Je me sens terriblement coupable d'avoir douté de ma relation avec Tyler et d'avoir envisagé, ne serait-ce que quelques minutes, de pouvoir pardonner à Harry. Il y avait de quoi, en même temps ! Il a été gentil, doux et attentif toute l'après-midi que nous avons passée ensemble. J'ai cru que j'oubliais tout pour faire table rase du passé, mais ça ne fonctionne pas comme ça. Il est évident que ce n'est pas de lui dont j'ai besoin, mais de Tyler.
Tyler est celui qu'il me faut. Il ne me ferait jamais de mal. Et il ne me tromperait pas avec la première jolie fille venue qui lui ferait de l'œil, pas comme mon ex-mari. J'ai été le seul homme avec qui Harry est sorti. Bon, il m'a épousé, je l'avoue, mais c'est quand même étrange de se dire qu'à part moi, il n'a jamais réellement eu envie de construire quoi que ce soit avec un mec. Il avait déjà eu des relations homosexuelles le temps d'une nuit avec deux ou trois mecs, mais jamais de vraie relation amoureuse. Je suis l'exception qui confirme la règle. En tout cas, c'est ce qu'il aimait me dire.
Je crois que c'est rassurant d'être avec Tyler. C'est facile, pas prise de tête et au moins il ne me déçoit pas.
Si je suis soulagé de m'être rabiboché avec Tyler, c'est aussi parce que nous continuons notre garde alternée avec Harry. Lily va maintenant chez lui une semaine sur deux. Je ne peux pas le nier, depuis que nous fonctionnons comme ça, elle est beaucoup plus épanouie. Elle me semble heureuse et ne cesse de me chanter les louanges de Harry. Je n'ai jamais douté des capacités de père de mon ex-mari, mais je suis tout de même rassuré de savoir que ça se passe bien. Ca me coûte, j'ai vraiment beaucoup de mal à lui laisser ma fille une semaine sur deux, mais je sais que c'est le bon choix. Je crois que je ne supporterai pas la solitude les semaines où ma fille n'est pas là. Heureusement que Tyler est avec moi.
Du coup, Tyler et moi faisons beaucoup plus de choses en couple, rien que tous les deux et ça nous fait du bien. Je pense que ce rythme lui convient bien à lui aussi. Nous pouvons nous retrouver en amoureux plus souvent, et nous faisons plus de choses pour nous. Je ne dis pas que la présence de Lily nous empêchait de vivre notre vie de couple avant, mais nous la vivons différemment en tout cas. Nous avions besoin de nous retrouver tous les deux pour avancer d'une étape dans notre relation. Parce que même si Tyler adore Lily, je ne dois pas oublier que lui n'est pas père, et qu'il n'a pas les mêmes besoins que moi. Je crois qu'il voulait, sans oser me le dire, passer plus de temps avec moi, sans Lily.
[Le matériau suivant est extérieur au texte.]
Definition getOrCreateQueue (m : Manager) (queueName : string)
    : Queue * Manager :=
  match queues m !! queueName with
  | Some queue => (queue, m)
  | None =>
      let queue := mkQueue queueName newPriorityQueue ∅ ∅ in
      (queue, withQueue m queueName queue)
  end.

Definition getQueue (m : Manager) (queueName : string) : option Queue :=
  queues m !! queueName.

(** [Limiter.Allow] *)
Definition Allow (env : Env) (m : Manager) (queueName : string) : bool :=
  if decide (queueName ∈ rateLimiter m) then bucket_ok env else true.

Definition idempotencyKeyOf (key : string) : string :=
  ("idempotency:" ++ key)%string.

(** [Store.GetIdempotencyKey]: the empty string for a key that is not
    there. *)
Definition GetIdempotencyKey (m : Manager) (key : string) : string :=
  default ""%string (store m !! idempotencyKeyOf key).

Definition storeError : error := errors_New "pebble: error".

(** [Manager.Enqueue] *)
Definition Enqueue (env : Env) (m : Manager) (queueName : string)
    (payload : list byte) (headers : gmap string string) (priority : Z)
    (delayMs : Z) (retryPolicy : RetryPolicy) (idempotencyKey : string)
    : option ((string * option error) * Manager) :=
  let existing :=
    if decide (idempotencyKey ≠ ""%string) then
      if store_ok env then inr (GetIdempotencyKey m idempotencyKey)
      else inl (Errorf "failed to check idempotency key" storeError)
    else inr ""%string in
  match existing with
  | inl err => Some ((""%string, Some err), m)
  | inr existingJobID =>
      if decide (existingJobID ≠ ""%string)
      then Some ((existingJobID, None), m)
      else if negb (Allow env m queueName)
      then Some ((""%string,
                  Some (errors_New "rate limit exceeded for queue")), m)
      else
        let '(queue, m) := getOrCreateQueue m queueName in
        let jobID := uuid env 0 in
        let eta :=
          if decide (delayMs > 0)
          then time.Add (now env) (int64 (delayMs * time.Millisecond))
          else now env in
        let j :=
          mkJob jobID queueName payload headers priority 0
            (rp_MaxRetries retryPolicy) eta ""%string time.zero
            JobStatusReady (now env) in
        let record :=
          wal.mkRecord wal.RecordTypeEnqueue queueName jobID payload headers
            priority 0 (rp_MaxRetries retryPolicy) eta ""%string ""%string in
        match wal.Write (disk_ok env) (m_wal m) record with
        | (Some err, w) =>
            Some ((""%string, Some (Errorf "failed to write to WAL" err)),
                  withWAL m w)
        | (None, w) =>
            let m := withWAL m w in
            let m :=
              if decide (idempotencyKey ≠ ""%string) then
                if store_ok env then
                  mkManager (queues m)
                    (<[idempotencyKeyOf idempotencyKey := jobID]> (store m))
                    (m_wal m) (rateLimiter m)
                else m
              else m in
            pq ← PQ.Push (ready queue) j;
            Some ((jobID, None), withQueue m queueName (withReady queue pq))
        end
  end.

(** The loop of [Lease]: round [i] of [maxJobs]. *)
Fixpoint leaseLoop (rounds : nat) (i : nat) (env : Env)
    (leaseDeadline : time.Time) (queue : Queue) (leased : list Job)
    : option (list Job * Queue) :=
  match rounds with
  | O => Some (leased, queue)
  | S rounds =>
      '(popped, pq) ← PQ.PopReady (ready queue) (now env);
      match popped with
      | None => Some (leased, queue)
      | Some j =>
          let j :=
            mkJob (ID j) (Job_Queue j) (Payload j) (Headers j) (Priority j)
              (Tries j) (MaxRetries j) (ETA j) (uuid env i) leaseDeadline
              JobStatusInflight (EnqueuedAt j) in
          leaseLoop rounds (S i) env leaseDeadline
            (mkQueue (name queue) pq (<[ID j := j]> (inflight queue))
               (dlq queue))
            (leased ++ [j])
      end
  end.

(** [Manager.Lease] *)
Definition Lease (env : Env) (m : Manager) (queueName : string)
    (maxJobs : Z) (visibilityMs : Z)
    : option ((list Job * option error) * Manager) :=
  match getQueue m queueName with
  | None => Some (([], Some (errors_New "queue not found")), m)
  | Some queue =>
      let maxJobs := if decide (maxJobs ≤ 0) then 1 else maxJobs in
      let visibilityTimeout := int64 (visibilityMs * time.Millisecond) in
      let leaseDeadline := time.Add (now env) visibilityTimeout in
      '(leased, queue) ←
        leaseLoop (Z.to_nat maxJobs) 0 env leaseDeadline queue [];
      Some ((leased, None), withQueue m queueName queue)
  end.

(** The search loop of [Ack] and [Nack]: the first queue, in the order
    [range m.queues] yields them, that has the job in flight.  Go leaves
    that order open; here it is the order of [map_to_list]. *)
Definition findInflight (m : Manager) (jobID : string)
    : option (string * Queue * Job) :=
  head (omap (λ kq, (λ j, (kq.1, kq.2, j)) <$> inflight kq.2 !! jobID)
          (map_to_list (queues m))).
En tout cas, ce soir, nous sommes tous les deux. Comme à chacun de nos week-ends en tête à tête nous essayons de sortir. Soit nous voyons nos amis, les siens ou les miens, soit nous nous faisons des restaurants, ou des cinémas. Ce soir, nous avons choisi d'aller manger dans le petit italien de son quartier que nous aimons tant. Il nous rappelle notre week-end à Rome !
Cette semaine, pour l'une des premières fois, nous sommes restés chez lui. D'habitude, comme Lily est avec moi les semaines, nous sommes chez moi. Et les week-ends où elle était avec Harry, nous allions parfois chez Tyler. Je n'aime pas y emmener Lily la semaine. C'est loin de son école, ça l'oblige à se lever plus tôt le matin, et puis j'ai l'impression que ce n'est pas bien. Elle a besoin de stabilité. Pas d'être ballotté entre chez moi et chez mon petit ami. Nous y avons passé quelques week-ends tous les trois, mais plutôt rarement. Non. Sincèrement, je crois que je n'aime pas y emmener Lily.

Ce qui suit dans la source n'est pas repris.